Extracted entries:
(** [New]: the plugin keeps its arguments. *)
Definition New_variation (env : Surroundings) (args : LoadVariationRiskBalancingArgs)
    (answer : result WatcherMetrics) : Outcome (Collector * LoadVariationRiskBalancingArgs) :=
  match NewCollector env (lv_TrimaranSpec args) answer with
  | Made c => Made (c, args)
  | Refused => Refused
  | Crashed => Crashed
  end.

Definition resource_score (args : LoadVariationRiskBalancingArgs) (stats : option ResourceStats) : spec_float :=
  match stats with
  | Some rs => computeScore rs (SafeVarianceMargin args) (SafeVarianceSensitivity args)
  | None => float64 0
  end.

(** [Score]: [node] is the allocatable amounts of the node. *)
Definition variation_Score (args : LoadVariationRiskBalancingArgs) (c : Collector) (pod : LoadPod)
    (nodeName : string) (node : result ResourceList) : Z * FStatus :=
  match node with
  | Err _ => (MinNodeScore, NewStatus CodeError)
  | Ok allocatable =>
      match (GetNodeMetrics c nodeName).1 with
      | None => (MinNodeScore, NewStatus Success)
      | Some metrics =>
          let podRequest := GetResourceRequested isScalar pod in
          let cpuStats := CreateResourceStats metrics allocatable podRequest ResourceCPU CPU in
          let memoryStats := CreateResourceStats metrics allocatable podRequest ResourceMemory MemoryMetric in
          let cpuScore := resource_score args cpuStats in
          let memoryScore := resource_score args memoryStats in
          let totalScore :=
            match memoryStats, cpuStats with
            | Some _, Some _ => Min memoryScore cpuScore
            | _, _ => Max memoryScore cpuScore
            end in
          (to_int64 other (Round totalScore), NewStatus Success)
      end
  end.
End Variation.

(** ** The beta distribution *)

Section Risk.
Variable isScalar : string -> bool.
Variable Pow : spec_float -> spec_float -> spec_float.
(** gonum's [RegIncBeta(a, b, x)] and [Beta(a, b)]. *)
Variable RegIncBeta : spec_float -> spec_float -> spec_float -> spec_float.
Variable Beta : spec_float -> spec_float -> spec_float.
Variable other : spec_float -> Z.

Record BetaDistribution := {
  alpha : spec_float;
  beta : spec_float;
  isValid : bool;
  firstMoment : spec_float;
  secondMoment : spec_float;
  thirdMoment : spec_float;
}.

Definition checkValidity (alpha beta : spec_float) : bool := float_lt (float64 0) alpha && float_lt (float64 0) beta.

Definition computeMoments (b : BetaDistribution) : bool * BetaDistribution :=
  if isValid b then
    let sum := f64_add (alpha b) (beta b) in
    let first := f64_div (alpha b) sum in
    let second := f64_div (f64_mul first (f64_add (alpha b) (float64 1))) (f64_add sum (float64 1)) in
    let third := f64_div (f64_mul second (f64_add (alpha b) (float64 2))) (f64_add sum (float64 2)) in
    (true, {| alpha := alpha b; beta := beta b; isValid := true;
              firstMoment := first; secondMoment := second; thirdMoment := third |})
  else (false, b).

Definition NewBetaDistribution (a b : spec_float) : option BetaDistribution :=
  if checkValidity a b then
    Some (computeMoments {| alpha := a; beta := b; isValid := true;
      firstMoment := float64 0; secondMoment := float64 0; thirdMoment := float64 0 |}).2
  else None.

Definition Mean (b : BetaDistribution) : spec_float := firstMoment b.
Definition Variance (b : BetaDistribution) : spec_float :=
  f64_sub (secondMoment b) (f64_mul (firstMoment b) (firstMoment b)).

Definition RegularizedIncomplete (x a b : spec_float) : spec_float :=
  if float_le a (float64 0) || float_le b (float64 0) || float_lt x (float64 0) || float_lt (float64 1) x
  then S754_nan
  else if SFeqb x (float64 0) then float64 0
  else if SFeqb x (float64 1) then float64 1
  else RegIncBeta a b x.

Definition DistributionFunction (d : BetaDistribution) (x : spec_float) : spec_float :=
  let p := RegularizedIncomplete x (alpha d) (beta d) in
  if IsNaN p || float_lt p (float64 0) || float_lt (float64 1) p then float64 0 else p.

Definition DensityFunction (d : BetaDistribution) (x : spec_float) : spec_float :=
  let betax := f64_mul (Pow x (f64_sub (alpha d) (float64 1)))
                 (Pow (f64_sub (float64 1) x) (f64_sub (beta d) (float64 1))) in
  let pdf := f64_div betax (Beta (alpha d) (beta d)) in
  if IsNaN pdf || float_lt pdf (float64 0) then float64 0 else pdf.

Definition SmallestNonzeroFloat64 : spec_float := S754_finite false 1 (-1074).

(** [MatchMoments]: the distribution is left as it was when the moments have no
    beta distribution. *)
Definition MatchMoments (m1 m2 : spec_float) (b : BetaDistribution) : bool * BetaDistribution :=
  let variance := f64_sub m2 (f64_mul m1 m1) in
  let bound := f64_mul m1 (f64_sub (float64 1) m1) in
  if float_lt m1 (float64 0) || float_lt (float64 1) m1 || float_lt variance (float64 0) || float_le bound variance
  then (false, b)
  else
    let temp := f64_sub (f64_div bound variance) (float64 1) in
    let temp := Max temp SmallestNonzeroFloat64 in
    computeMoments {| alpha := f64_mul m1 temp; beta := f64_mul (f64_sub (float64 1) m1) temp;
      isValid := isValid b; firstMoment := firstMoment b; secondMoment := secondMoment b;
      thirdMoment := thirdMoment b |}.

Definition GetMaxVariance (m1 : spec_float) : spec_float :=
  if float_lt (float64 0) m1 && float_lt m1 (float64 1) then f64_mul m1 (f64_sub (float64 1) m1) else float64 0.

(** [ComputeProbability]: [NewBetaDistribution(1, 1)] is never nil. *)
Definition ComputeProbability (mu sigma threshold : spec_float) : spec_float * option BetaDistribution :=
  if SFeqb mu (float64 0) || (SFeqb sigma (float64 0) && float_le mu threshold) then (float64 1, None)
  else if SFeqb sigma (float64 0) && float_lt threshold mu then (float64 0, None)
  else
    let m2 := f64_add (f64_mul sigma sigma) (f64_mul mu mu) in
    match NewBetaDistribution (float64 1) (float64 1) with
    | None => (float64 0, None)
    | Some betaDist =>
        match MatchMoments mu m2 betaDist with
        | (false, _) => (float64 0, None)
        | (true, betaDist) =>
            let belowLimit := DistributionFunction betaDist threshold in
            if IsNaN belowLimit then (float64 1, Some betaDist) else (belowLimit, Some betaDist)
        end
    end.

(** ** LowRiskOverCommitment *)

Record LowRiskOverCommitment := {
  lowrisk_args : LowRiskOverCommitmentArgs;
  riskLimitWeightsMap : gmap string spec_float;
}.

Definition Half : spec_float := f64_div (float64 1) (float64 2).

(** [New]: the weights in the arguments, and a half for CPU and memory without
    one. *)
Definition New_lowrisk (env : Surroundings) (args : LowRiskOverCommitmentArgs)
    (answer : result WatcherMetrics) : Outcome (Collector * LowRiskOverCommitment) :=
  match NewCollector env (lr_TrimaranSpec args) answer with
  | Made c => Made (c, {|
      lowrisk_args := args;
      riskLimitWeightsMap :=
        default ∅ (RiskLimitWeights args) ∪ {[ ResourceCPU := Half; ResourceMemory := Half ]} |})
  | Refused => Refused
  | Crashed => Crashed
  end.

(** [MaxVarianceAllowance], the float nearest to 0.99. *)
Definition MaxVarianceAllowance : spec_float := f64_div (float64 99) (float64 100).

(** The potential load: what the limits overcommit. *)
Definition risk_limit (limit capacity request : Z) : spec_float :=
  if capacity <? limit then f64_div (float64 (limit -! capacity)) (float64 (limit -! request)) else float64 0.

(** The probability that the load is within what is allocated, given that it is
    within the limits. *)
Definition alloc_prob (mu sigma : spec_float) (requestMinusPod limitMinusPod capacity : Z) : spec_float :=
  let allocThreshold := f64_div (float64 requestMinusPod) (float64 capacity) in
  let allocThreshold := Min (Max allocThreshold (float64 0)) (float64 1) in
  let '(allocProb, fitDistribution) := ComputeProbability mu sigma allocThreshold in
  if (limitMinusPod <? capacity) && (requestMinusPod <=? limitMinusPod) then
    let limitThreshold := f64_div (float64 limitMinusPod) (float64 capacity) in
    if SFeqb limitThreshold (float64 0) then float64 1
    else
      match fitDistribution with
      | Some d =>
          let limitProb := DistributionFunction d limitThreshold in
          if float_lt (float64 0) limitProb
          then Min (Max (f64_div allocProb limitProb) (float64 0)) (float64 1)
          else allocProb
      | None => allocProb
      end
  else allocProb.

(** The measured overcommitment; no data is no risk. *)
Definition risk_load (pl : LowRiskOverCommitment) (stats : option ResourceStats)
    (requestMinusPod limitMinusPod capacity : Z) : spec_float :=
  match stats with
  | None => float64 0
  | Some stats =>
      let '(mu, sigma) := GetMuSigma stats in
      let sigma := f64_mul sigma (Pow (float64 (SmoothingWindowSize (lowrisk_args pl))) Half) in
      let sigma := Min sigma (f64_sqrt (f64_mul (GetMaxVariance mu) MaxVarianceAllowance)) in
      f64_sub (float64 1) (alloc_prob mu sigma requestMinusPod limitMinusPod capacity)
  end.

(** The weighted sum of the two risks. *)
Definition total_risk (w riskLimit riskLoad : spec_float) : spec_float :=
  let totalRisk := f64_add (f64_mul w riskLimit) (f64_mul (f64_sub (float64 1) w) riskLoad) in
  Min (Max totalRisk (float64 0)) (float64 1).

Definition computeRisk (pl : LowRiskOverCommitment) (metrics : list Metric) (resourceName resourceType : string)
    (allocatable : ResourceList) (n : NodeRequestsAndLimits) : spec_float :=
  let amounts (amount : Resource -> Z) :=
    let riskLimit := risk_limit (amount (NodeLimit n)) (amount (Nodecapacity n)) (amount (NodeRequest n)) in
    let stats := CreateResourceStats metrics allocatable zero_resource resourceName resourceType in
    let riskLoad := risk_load pl stats (amount (NodeRequestMinusPod n)) (amount (NodeLimitMinusPod n))
                      (amount (Nodecapacity n)) in
    total_risk (default (float64 0) (riskLimitWeightsMap pl !! resourceName)) riskLimit riskLoad in
  if bool_decide (resourceName = ResourceCPU) then amounts MilliCPU
  else if bool_decide (resourceName = ResourceMemory) then amounts Memory
  else float64 0.

(** [computeRank]; the panic of [SetMaxLimits] comes through. *)
Definition computeRank (pl : LowRiskOverCommitment) (metrics : list Metric) (allocatable : ResourceList)
    (podsOnNode : list PodAt) (pod : PodAt) (podRequests podLimits : Resource) : option spec_float :=
  (fun n =>
    let riskCPU := computeRisk pl metrics ResourceCPU CPU allocatable n in
    let riskMemory := computeRisk pl metrics ResourceMemory MemoryMetric allocatable n in
    f64_sub (float64 1) (Max riskCPU riskMemory)) <$>
  GetNodeRequestsAndLimits isScalar podsOnNode allocatable pod podRequests podLimits.

Record PodResourcesStateData := { podRequests : Resource; podLimits : Resource }.

Definition CreatePodResourcesStateData (pod : LoadPod) : option PodResourcesStateData :=
  let requests := GetResourceRequested isScalar pod in
  (fun limits => {| podRequests := requests; podLimits := limits |}) <$>
  SetMaxLimits requests (GetResourceLimits isScalar pod).

(** The cycle state under the plugin's key: absent, of another type, or data. *)
Inductive PreScoreState := NoState | OtherState | StateData (d : PodResourcesStateData).

Definition PreScore (pod : LoadPod) : option PreScoreState := StateData <$> CreatePodResourcesStateData pod.

(** The amounts of the pod: without the state of [PreScore] they are computed
    again. *)
Definition pod_resources (state : PreScoreState) (pod : LoadPod) : option PodResourcesStateData :=
  match state with StateData d => Some d | _ => CreatePodResourcesStateData pod end.

Definition lowrisk_Score (pl : LowRiskOverCommitment) (c : Collector) (state : PreScoreState) (pod : PodAt)
    (nodeName : string) (node : result (ResourceList * list PodAt)) : option (Z * FStatus) :=
  match pod_resources state (pod_at pod) with
  | None => None
  | Some podResources =>
      let requests := podRequests podResources in
      let limits := podLimits podResources in
      if (MilliCPU requests =? 0) && (Memory requests =? 0) && (MilliCPU limits =? 0) && (Memory limits =? 0)
      then Some (MinNodeScore, NewStatus Success)
      else
        match node with
        | Err _ => Some (MinNodeScore, NewStatus CodeError)
        | Ok (allocatable, podsOnNode) =>
            match (GetNodeMetrics c nodeName).1 with
            | None => Some (MinNodeScore, NewStatus Success)
            | Some metrics =>
                (fun rank => (to_int64 other (Round (f64_mul rank (float64 MaxNodeScore))), NewStatus Success)) <$>
                computeRank pl metrics allocatable podsOnNode pod requests limits
            end
        end
  end.
End Risk.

Work order:
From the entries above, give again exactly the lines running from the line with "riskLimitWeightsMap : gmap" to the line with "lowrisk_args := args;"; include both of those lines.

Worked solution:
  riskLimitWeightsMap : gmap string spec_float;
}.

Definition Half : spec_float := f64_div (float64 1) (float64 2).

(** [New]: the weights in the arguments, and a half for CPU and memory without
    one. *)
Definition New_lowrisk (env : Surroundings) (args : LowRiskOverCommitmentArgs)
    (answer : result WatcherMetrics) : Outcome (Collector * LowRiskOverCommitment) :=
  match NewCollector env (lr_TrimaranSpec args) answer with
  | Made c => Made (c, {|
      lowrisk_args := args;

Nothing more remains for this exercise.